Maria Helena afirmou que o ajuste na lei nesse ponto seria "fundamental". A avaliação dela é de que as regras atuais não oferecem segurança aos investidores, pela dificuldade de se prever a aplicação. "A CVM tem que se preocupar muito com a segurança jurídica. Quanto menos necessidade de interpretação da lei houver, melhor."

Para a nova presidente do órgão regulador do mercado de capitais, a obrigatoriedade de uma oferta pública para aquele que adquirir 30% de uma companhia no Novo Mercado permitiria o acúmulo de experiência para uma eventual proposição de reforma de lei. Entretanto, ela enfatizou ao Valor, que não tem qualquer intenção de pedir oficialmente uma revisão da legislação. "Podemos sempre pensar nisso. Mas, nesse momento, não estamos pensando."
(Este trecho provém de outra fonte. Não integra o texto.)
(** * HALLEL Shibuya booking: classifier, field extraction and merge engine

    A shallow embedding of the reservation pipeline of the repository
    (reservation_classifier.py, gmail_parser.py, gmail_fast_sync.py, app.py)
    and the properties of its specification.

    Conventions.
    - A Python [str] is a list of Unicode code points ([str := list N]).
      String constants are written as UTF-8 literals and decoded by [u].
    - A Python [float] is an IEEE binary64 number ([PrimFloat.float]); the
      additions of the confidence score are the machine additions.
    - A Python [dict] keyed by date is a [gmap str _]; [dict.get] of a key
      that may be missing is an [option].
    - [re] patterns are values of [Re.re] run by a backtracking matcher with
      Python's priorities (leftmost match, greedy or lazy repetition).
    - The Unicode tables behind [str.lower], [\d], [int] and [\s] are not
      part of the repository: they are the fields of the class [Unicode]. *)

From Stdlib Require Import Floats ZArith NArith List String Ascii Bool Lia.
From stdpp Require Import gmap list.

#[local] Set Warnings "-inexact-float".
#[local] Open Scope N_scope.

(** ** Python strings *)

Definition str := list N.

Module Py.

(** UTF-8 decoding of a source literal into code points. *)
Fixpoint utf8_decode (bs : list N) : str :=
  match bs with
  | [] => []
  | b :: r =>
    if b <? 0x80 then b :: utf8_decode r
    else if b <? 0xE0 then
      match r with
      | b1 :: r1 =>
          N.lor (N.shiftl (N.land b 0x1F) 6) (N.land b1 0x3F) :: utf8_decode r1
      | _ => []
      end
    else if b <? 0xF0 then
      match r with
      | b1 :: b2 :: r2 =>
          N.lor (N.shiftl (N.land b 0x0F) 12)
            (N.lor (N.shiftl (N.land b1 0x3F) 6) (N.land b2 0x3F))
          :: utf8_decode r2
      | _ => []
      end
    else
      match r with
      | b1 :: b2 :: b3 :: r3 =>
          N.lor (N.shiftl (N.land b 0x07) 18)
            (N.lor (N.shiftl (N.land b1 0x3F) 12)
               (N.lor (N.shiftl (N.land b2 0x3F) 6) (N.land b3 0x3F)))
          :: utf8_decode r3
      | _ => []
      end
  end.

Definition u (s : string) : str :=
  utf8_decode (map N_of_ascii (list_ascii_of_string s)).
Quando surgiram, o Novo Mercado e os níveis especiais da Bovespa representavam um avanço diante da legislação. O espaço foi lançado antes da reforma da Lei das S.A. de 2001, que devolveu o "tag along" ao mercado brasileiro - na proporção de 80% e somente para as ações ordinárias.

O ambiente privado criado pela Bovespa já assegurava o direito da oferta aos minoritários em 100% para as ordinárias do Nível 2 e do Novo Mercado. No Nível 2, que permite a listagem de empresas com ações preferenciais, esses papéis têm direito à oferta de 80%.

Presente na platéia do evento na manhã de ontem e chamado ao debate, o herdeiro do cargo de Maria Helena, João Batista Fraga, superintendente de relações com empresas da Bovespa, pouco falou sobre o tema, mas deixou a porta aberta. "Estamos atentos às demandas do mercado. Agora, o que vamos fazer e quando vamos fazer, não podemos comentar", afirmou ele, ressaltando estar em período de silêncio pelo fato de a bolsa ter contrato com as instituições financeiras que farão a listagem de suas ações em seu próprio ambiente.

Fraga alertou, porém, que qualquer mudança nas regras do Novo Mercado precisa antes passar pelo crivo das 80 companhias nele listadas. Há outras 15 empresas no Nível 2. Elas participam do conselho deliberativo que define as regras do espaço. "Seria preciso um longo debate."